Pobres Criaturas
Yorgos Lanthimos
Poor Things, EUA, 2024. 2h21. Distribuição: Disney
Com Emma Stone, Willam Defoe e Mark Ruffalo
Dos mitos modernos da cultura popular, o Frankenstein é um dos que ainda assombram a imaginação de criadores e público, pois nos coloca diante do choque da indagação sobre o significado da vida. E mais ainda: estar vivo é ter vontade e desejos e lidar com eles?; ou a vida é predeterminada por uma força superior, de onde ela se origina? Podemos criar um outro ser vivo?
Pobres Criaturas, de Yorgos Lanthimos, indicado a 11 Oscar, é uma epopeia visual impressionante que tenta discutir essas questões, mas se apoia sobretudo na potência da experiência humana e todas as suas possibilidades.
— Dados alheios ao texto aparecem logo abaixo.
(* ===== verification/Files.v ===== *)
(** Descriptor tables and the lifetime of open files: interrupts/fd_table.c,
    [vfs_file_get] and [vfs_file_put] of file_system/vfs_file.c, the system
    calls that create, copy and drop descriptors (interrupts/vfs_syscalls.c,
    interrupts/syscall_handler.c), the table copies of multi/fork.c and
    [SpawnHandler], and the closing loop of [free_dead_task].

    A [file_t] is its reference count in [files]; an address that is not in
    [files] has been freed, and touching its count is undefined. [closed]
    records the files that were closed, in order. *)

From S2P Require Import Prelude.

(** * State *)

Record fstate := FState {
  tables : list (list (Z * Z));   (** per task, FD_MAX entries (file, flags) *)
  cur : Z;                        (** the running task *)
  files : gmap Z Z;               (** ref_count of every live file_t *)
  closed : list Z }.
Definition set_tables v s := FState v (cur s) (files s) (closed s).
Definition set_files v s := FState (tables s) (cur s) v (closed s).
Definition set_closed v s := FState (tables s) (cur s) (files s) v.

Definition FD_MAX : nat := 64.
Definition STDERR_FILENO : Z := 2.

(** [t->fds[i]] *)
Definition fd_get (t i : Z) : M fstate (Z * Z) :=
  let* s := get in of_option (tb ← arr_get (tables s) t; arr_get tb i).
Definition fd_set (t i : Z) (e : Z * Z) : M fstate unit :=
  let* s := get in
  let* tb := of_option (arr_get (tables s) t) in
  let* tb' := of_option (arr_set tb i e) in
  let* ts := of_option (arr_set (tables s) t tb') in
  modify (set_tables ts).

(** * Files *)

Definition file_refs (f : Z) : M fstate Z := let* s := get in of_option (files s !! f).

Definition vfs_file_get (f : Z) : M fstate unit :=
  if f =? 0 then ret tt else
  let* n := file_refs f in
  modify (λ s, set_files (<[f := wrap64 (n + 1)]> (files s)) s).

(** [vfs_close] and the two frees are the entry in [closed] and the removal. *)
Definition vfs_file_put (f : Z) : M fstate unit :=
  if f =? 0 then ret tt else
  let* n := file_refs f in
  if n =? 1 then modify (λ s, set_closed (closed s ++ [f]) (set_files (delete f (files s)) s))
  else modify (λ s, set_files (<[f := wrap64 (n - 1)]> (files s)) s).

(** * fd_table.c *)

Definition valid_fd (fd : Z) : Z := if (0 <=? fd) && (fd <? Z.of_nat FD_MAX) then 0 else - EBADF.

Definition fd_alloc_step (t f i : Z) : M fstate (Z + Z) :=
  if i <? Z.of_nat FD_MAX then
    let* e := fd_get t i in
    if fst e =? 0 then fd_set t i (f, 0);; ret (inr i) else ret (inl (i + 1))
  else ret (inr (- EMFILE)).

Definition fd_alloc (f : Z) : M fstate Z :=
  if f =? 0 then ret (- EINVAL) else
  let* t := gets cur in
  loop (S FD_MAX) (fd_alloc_step t f) (STDERR_FILENO + 1).

Definition fd_lookup (fd : Z) : M fstate Z :=
  if valid_fd fd <? 0 then ret 0 else
  let* t := gets cur in let* e := fd_get t fd in ret (fst e).

Definition fd_alloc_at (f fd : Z) : M fstate Z :=
  if f =? 0 then ret (- EINVAL) else
  if valid_fd fd <? 0 then ret (- EBADF) else
  let* t := gets cur in
  let* e := fd_get t fd in
  let prev := fst e in
  when (negb (prev =? 0)) (fd_set t fd (0, snd e);; vfs_file_put prev);;
  fd_set t fd (f, 0);;
  ret fd.

Definition fd_release (fd : Z) : M fstate Z :=
  if valid_fd fd <? 0 then ret 0 else
  let* t := gets cur in
  let* e := fd_get t fd in
  let f := fst e in
  if f =? 0 then ret 0 else
  fd_set t fd (0, 0);;
  ret f.

(** * System calls *)

(** [vfs_open_path] returns an error or a new file with one reference. *)
Definition SysOpen (path : Z) (opened : Z + Z) : M fstate Z :=
  if path =? 0 then ret (- EINVAL) else
  match opened with
  | inl err => ret err
  | inr fp =>
      modify (λ s, set_files (<[fp := 1]> (files s)) s);;
      let* fd := fd_alloc fp in
      if fd <? 0 then vfs_file_put fp;; ret fd else ret fd
  end.

Definition SysClose (fd : Z) : M fstate Z :=
  let* fp := fd_release fd in
  if fp =? 0 then ret (- EBADF) else
  vfs_file_put fp;;
  ret 0.

Definition DupHandler (fd : Z) : M fstate Z :=
  let* f := fd_lookup fd in
  if f =? 0 then ret (- EBADF) else
  vfs_file_get f;;
  let* newfd := fd_alloc f in
  if newfd <? 0 then vfs_file_put f;; ret newfd else ret newfd.

Definition Dup2Handler (oldfd newfd : Z) : M fstate Z :=
  if (oldfd <? 0) || (Z.of_nat FD_MAX <=? oldfd) then ret (- EBADF) else
  if (newfd <? 0) || (Z.of_nat FD_MAX <=? newfd) then ret (- EBADF) else
  let* f := fd_lookup oldfd in
  if f =? 0 then ret (- EBADF) else
  if oldfd =? newfd then ret newfd else
  vfs_file_get f;;
  let* r := fd_alloc_at f newfd in
  if r <? 0 then vfs_file_put f;; ret r else ret newfd.

(** [pipe_create_pair] returns an error or two new files with one reference
    each; the descriptors are returned in place of the user's array. *)
Definition PipeHandler (user_fds : Z) (made : Z + Z * Z) : M fstate (Z + Z * Z) :=
  if user_fds =? 0 then ret (inl (- EINVAL)) else
  if 0xFFFF800000000000 <=? user_fds then ret (inl (- EINVAL)) else
  match made with
  | inl err => ret (inl err)
  | inr (rf, wf) =>
      modify (λ s, set_files (<[rf := 1]> (<[wf := 1]> (files s))) s);;
      let* rfd := fd_alloc rf in
      if rfd <? 0 then vfs_file_put rf;; vfs_file_put wf;; ret (inl rfd) else
      let* wfd := fd_alloc wf in
      if wfd <? 0 then
        let* _ := fd_release rfd in
        vfs_file_put rf;; vfs_file_put wf;; ret (inl wfd)
      else ret (inr (rfd, wfd))
  end.

(** * Task creation and death *)

(** The loop of [do_fork]: a child with an empty table. *)
Definition fork_fds_step (child parent i : Z) : M fstate (Z + unit) :=
  if i <? Z.of_nat FD_MAX then
    let* e := fd_get parent i in
    fd_set child i e;;
    when (negb (fst e =? 0)) (vfs_file_get (fst e));;
    ret (inl (i + 1))
  else ret (inr tt).

Definition fork_fds : M fstate Z :=
  let* s := get in
  let child := Z.of_nat (length (tables s)) in
  modify (set_tables (tables s ++ [replicate FD_MAX (0, 0)]));;
  loop (S FD_MAX) (fork_fds_step child (cur s)) 0;;
  ret child.

(** [create_user_task]: three descriptors for one new terminal file. *)
Definition create_user_fds (tty_f : Z) : M fstate Z :=
  let* s := get in
  let t := Z.of_nat (length (tables s)) in
  modify (set_tables (tables s ++ [replicate FD_MAX (0, 0)]));;
  when (negb (tty_f =? 0)) (
    modify (λ s, set_files (<[tty_f := 1]> (files s)) s);;
    fd_set t 0 (tty_f, 0);;
    fd_set t 1 (tty_f, 0);; vfs_file_get tty_f;;
    fd_set t 2 (tty_f, 0);; vfs_file_get tty_f);;
  ret t.

(** The loop of [SpawnHandler]: replace the new task's table by the caller's. *)
Definition spawn_fds_step (t parent i : Z) : M fstate (Z + unit) :=
  if i <? Z.of_nat FD_MAX then
    let* old := fd_get t i in
    when (negb (fst old =? 0)) (vfs_file_put (fst old));;
    let* e := fd_get parent i in
    fd_set t i e;;
    when (negb (fst e =? 0)) (vfs_file_get (fst e));;
    ret (inl (i + 1))
  else ret (inr tt).

Definition spawn_fds (tty_f : Z) : M fstate Z :=
  let* t := create_user_fds tty_f in
  let* parent := gets cur in
  loop (S FD_MAX) (spawn_fds_step t parent) 0;;
  ret t.

(** The loop of [free_dead_task]. *)
Definition reap_fds_step (dead i : Z) : M fstate (Z + unit) :=
  if i <? Z.of_nat FD_MAX then
    let* e := fd_get dead i in
    when (negb (fst e =? 0)) (vfs_file_put (fst e);; fd_set dead i (0, snd e));;
    ret (inl (i + 1))
  else ret (inr tt).

Definition reap_fds (dead : Z) : M fstate unit := loop (S FD_MAX) (reap_fds_step dead) 0.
O resultado é um espetáculo fílmico, com um design de produção e fotografias bem cuidados, que conferem bastante personalidade à narrativa.
Emma Stone, que também é produtora do filme, interpreta Bella Baxter, uma jovem que foi “construída” por um médico controverso, ele próprio também uma espécie de Frankenstein moderno, em algum período da era vitoriana nos EUA. No início do filme, ela tem o corpo de uma jovem adulta, porém com um cérebro transplantado de um bebê. Vive com seu pai médico Dr. Godwin Baxter, interpretado por Willam Dafoe, cercada de quimeras e outros experimentos científicos malucos, como um ganso com cabeça de porco.
Godwin trata Bella com o carinho de um pai ao mesmo tempo em que mantém a curiosidade científica sobre sua criação. Para isso contrata Max (Ramy Youssef, excelente) um aluno seu da universidade de medicina para acompanhar a evolução de Bella como um ser humano. Mas tudo muda para quando ela conhece Duncan Wedderburn (Mark Ruffalo, em um das suas melhores interpretações), um advogado vigarista que a leva em uma viagem pelo mundo para viver as mais diferentes experiências.
E é aqui que o filme efetivamente se inicia, pois o prólogo de mostrar Bella e seu entorno como um golem moderno não é o cerne da história que Lanthimos tenta contar. É da interação de Bella com o mundo que passamos a nos deparar com questões que muitas vezes ignoramos, como convenções sociais, status e classe, dinheiro, e sobretudo, o sexo. Sem as amarras das convenções sociais, da vida em sociedade, Bella vive uma jornada de descobertas começando pelo seu corpo, das várias possibilidades de prazer, passando pelas interações com as outras pessoas e a descoberta do mundo em si, tudo de maneira bastante direta, pragmática.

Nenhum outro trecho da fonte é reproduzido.